== Exercise prompt ==
Repeat only the stretch of lines below that runs from the line with "mkArgs (Some (query" through the line with "(** The line", unaltered.

== Data provided ==

=======

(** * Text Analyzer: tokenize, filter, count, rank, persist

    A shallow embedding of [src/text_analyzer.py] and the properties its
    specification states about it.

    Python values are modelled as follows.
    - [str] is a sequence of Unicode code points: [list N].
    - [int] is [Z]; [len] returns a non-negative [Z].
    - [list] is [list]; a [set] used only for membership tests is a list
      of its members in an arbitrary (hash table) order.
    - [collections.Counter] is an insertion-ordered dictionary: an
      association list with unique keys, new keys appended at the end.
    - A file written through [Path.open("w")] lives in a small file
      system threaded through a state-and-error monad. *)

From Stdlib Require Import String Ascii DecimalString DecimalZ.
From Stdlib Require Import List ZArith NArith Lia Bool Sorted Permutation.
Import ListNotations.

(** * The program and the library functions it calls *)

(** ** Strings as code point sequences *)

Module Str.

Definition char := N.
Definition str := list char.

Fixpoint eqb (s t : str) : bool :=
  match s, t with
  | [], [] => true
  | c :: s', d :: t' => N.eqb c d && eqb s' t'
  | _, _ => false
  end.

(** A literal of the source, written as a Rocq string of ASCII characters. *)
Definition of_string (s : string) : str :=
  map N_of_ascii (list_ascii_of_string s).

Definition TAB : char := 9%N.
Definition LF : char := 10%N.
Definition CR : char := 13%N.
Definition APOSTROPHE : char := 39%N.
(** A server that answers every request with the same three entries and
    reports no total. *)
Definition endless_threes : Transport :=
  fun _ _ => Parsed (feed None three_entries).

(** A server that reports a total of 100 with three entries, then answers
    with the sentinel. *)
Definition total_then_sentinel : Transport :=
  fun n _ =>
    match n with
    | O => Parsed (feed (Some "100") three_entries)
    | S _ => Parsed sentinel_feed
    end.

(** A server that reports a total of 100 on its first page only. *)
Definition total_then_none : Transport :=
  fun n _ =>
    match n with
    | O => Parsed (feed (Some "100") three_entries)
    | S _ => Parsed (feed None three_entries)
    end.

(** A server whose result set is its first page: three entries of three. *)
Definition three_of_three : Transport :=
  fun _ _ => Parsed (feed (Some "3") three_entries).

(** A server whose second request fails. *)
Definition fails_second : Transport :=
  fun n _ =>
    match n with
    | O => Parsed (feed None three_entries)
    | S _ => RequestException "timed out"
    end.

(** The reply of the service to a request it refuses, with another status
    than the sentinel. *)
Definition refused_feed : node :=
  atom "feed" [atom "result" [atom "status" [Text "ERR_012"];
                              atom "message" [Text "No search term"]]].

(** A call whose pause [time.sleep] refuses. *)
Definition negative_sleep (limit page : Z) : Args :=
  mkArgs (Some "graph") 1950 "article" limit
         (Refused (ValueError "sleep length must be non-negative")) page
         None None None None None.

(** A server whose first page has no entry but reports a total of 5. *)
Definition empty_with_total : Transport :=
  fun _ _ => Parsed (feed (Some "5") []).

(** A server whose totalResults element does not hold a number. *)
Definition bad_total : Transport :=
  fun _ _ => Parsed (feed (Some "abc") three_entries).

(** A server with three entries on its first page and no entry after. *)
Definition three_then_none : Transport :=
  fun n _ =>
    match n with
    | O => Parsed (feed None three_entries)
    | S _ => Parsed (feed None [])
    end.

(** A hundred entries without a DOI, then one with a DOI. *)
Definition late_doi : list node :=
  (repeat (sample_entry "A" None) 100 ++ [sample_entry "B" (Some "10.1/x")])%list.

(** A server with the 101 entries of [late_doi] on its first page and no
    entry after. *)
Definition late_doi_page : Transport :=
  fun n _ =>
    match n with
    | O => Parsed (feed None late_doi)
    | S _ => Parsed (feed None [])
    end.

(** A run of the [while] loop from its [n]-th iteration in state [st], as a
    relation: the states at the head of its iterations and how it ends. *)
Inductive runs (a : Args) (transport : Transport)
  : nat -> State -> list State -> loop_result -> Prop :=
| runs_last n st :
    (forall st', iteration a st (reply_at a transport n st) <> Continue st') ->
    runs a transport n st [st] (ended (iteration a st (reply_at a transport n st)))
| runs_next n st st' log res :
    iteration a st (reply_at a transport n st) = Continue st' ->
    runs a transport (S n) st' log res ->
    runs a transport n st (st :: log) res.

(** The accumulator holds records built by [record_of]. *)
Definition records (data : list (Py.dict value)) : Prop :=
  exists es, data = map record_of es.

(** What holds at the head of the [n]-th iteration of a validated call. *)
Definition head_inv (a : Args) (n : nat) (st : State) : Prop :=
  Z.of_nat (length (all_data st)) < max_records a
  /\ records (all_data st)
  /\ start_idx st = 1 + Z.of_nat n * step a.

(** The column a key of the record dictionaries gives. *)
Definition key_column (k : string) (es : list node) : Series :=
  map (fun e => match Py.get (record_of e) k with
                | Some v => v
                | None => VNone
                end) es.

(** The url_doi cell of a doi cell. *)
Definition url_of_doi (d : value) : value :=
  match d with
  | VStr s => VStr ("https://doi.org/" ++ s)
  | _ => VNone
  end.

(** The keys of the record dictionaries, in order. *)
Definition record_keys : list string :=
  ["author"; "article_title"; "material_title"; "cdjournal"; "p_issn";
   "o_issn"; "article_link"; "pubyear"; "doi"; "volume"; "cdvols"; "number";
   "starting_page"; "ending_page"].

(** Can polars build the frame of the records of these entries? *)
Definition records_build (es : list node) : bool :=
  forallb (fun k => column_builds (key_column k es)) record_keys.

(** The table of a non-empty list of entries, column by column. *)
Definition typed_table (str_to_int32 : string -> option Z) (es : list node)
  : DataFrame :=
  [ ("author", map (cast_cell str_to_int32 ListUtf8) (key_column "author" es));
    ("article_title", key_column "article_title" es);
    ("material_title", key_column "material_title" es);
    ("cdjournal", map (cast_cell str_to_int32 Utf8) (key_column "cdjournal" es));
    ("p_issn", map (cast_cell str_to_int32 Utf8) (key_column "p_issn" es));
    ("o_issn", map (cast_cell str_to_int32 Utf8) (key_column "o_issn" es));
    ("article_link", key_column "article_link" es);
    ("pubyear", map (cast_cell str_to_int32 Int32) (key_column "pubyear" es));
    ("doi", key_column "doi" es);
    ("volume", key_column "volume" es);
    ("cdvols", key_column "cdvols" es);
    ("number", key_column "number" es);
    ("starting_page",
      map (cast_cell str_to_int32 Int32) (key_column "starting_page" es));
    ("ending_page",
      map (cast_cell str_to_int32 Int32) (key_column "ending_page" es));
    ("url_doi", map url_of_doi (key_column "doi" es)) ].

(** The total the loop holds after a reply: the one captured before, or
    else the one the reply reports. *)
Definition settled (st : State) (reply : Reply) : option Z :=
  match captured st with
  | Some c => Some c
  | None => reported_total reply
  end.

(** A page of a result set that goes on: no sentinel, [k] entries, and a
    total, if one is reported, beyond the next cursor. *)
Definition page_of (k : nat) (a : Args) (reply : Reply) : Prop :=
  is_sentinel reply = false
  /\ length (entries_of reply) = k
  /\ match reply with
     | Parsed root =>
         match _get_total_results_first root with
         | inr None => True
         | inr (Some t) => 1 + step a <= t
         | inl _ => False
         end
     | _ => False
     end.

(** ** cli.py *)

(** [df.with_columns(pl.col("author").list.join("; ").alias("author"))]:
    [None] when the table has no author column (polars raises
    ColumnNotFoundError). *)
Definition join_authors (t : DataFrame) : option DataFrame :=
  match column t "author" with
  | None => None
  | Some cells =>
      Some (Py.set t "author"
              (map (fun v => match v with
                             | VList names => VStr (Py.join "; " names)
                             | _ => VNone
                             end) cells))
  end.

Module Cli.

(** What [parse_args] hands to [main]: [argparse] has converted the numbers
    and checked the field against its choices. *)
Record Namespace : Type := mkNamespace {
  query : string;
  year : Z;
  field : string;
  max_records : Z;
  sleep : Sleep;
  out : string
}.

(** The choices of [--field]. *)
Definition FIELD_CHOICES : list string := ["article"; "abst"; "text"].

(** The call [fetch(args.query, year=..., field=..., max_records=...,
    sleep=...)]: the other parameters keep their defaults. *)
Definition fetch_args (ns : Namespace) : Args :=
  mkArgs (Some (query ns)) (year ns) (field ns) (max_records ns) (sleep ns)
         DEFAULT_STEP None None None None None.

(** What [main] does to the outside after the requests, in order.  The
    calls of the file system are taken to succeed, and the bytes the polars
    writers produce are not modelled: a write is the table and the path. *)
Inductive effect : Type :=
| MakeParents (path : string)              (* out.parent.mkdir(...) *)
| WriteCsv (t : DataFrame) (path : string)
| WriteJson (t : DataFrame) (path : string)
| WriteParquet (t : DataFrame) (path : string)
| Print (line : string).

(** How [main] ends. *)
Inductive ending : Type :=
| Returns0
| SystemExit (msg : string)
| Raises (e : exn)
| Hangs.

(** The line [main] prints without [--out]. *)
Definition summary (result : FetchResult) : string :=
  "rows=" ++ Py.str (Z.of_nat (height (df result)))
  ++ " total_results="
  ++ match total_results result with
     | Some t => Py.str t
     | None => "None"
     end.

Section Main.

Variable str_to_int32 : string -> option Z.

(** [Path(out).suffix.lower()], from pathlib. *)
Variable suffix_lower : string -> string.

=======

== Exercise answer ==
  mkArgs (Some (query ns)) (year ns) (field ns) (max_records ns) (sleep ns)
         DEFAULT_STEP None None None None None.

(** What [main] does to the outside after the requests, in order.  The
    calls of the file system are taken to succeed, and the bytes the polars
    writers produce are not modelled: a write is the table and the path. *)
Inductive effect : Type :=
| MakeParents (path : string)              (* out.parent.mkdir(...) *)
| WriteCsv (t : DataFrame) (path : string)
| WriteJson (t : DataFrame) (path : string)
| WriteParquet (t : DataFrame) (path : string)
| Print (line : string).

(** How [main] ends. *)
Inductive ending : Type :=
| Returns0
| SystemExit (msg : string)
| Raises (e : exn)
| Hangs.

(** The line [main] prints without [--out]. *)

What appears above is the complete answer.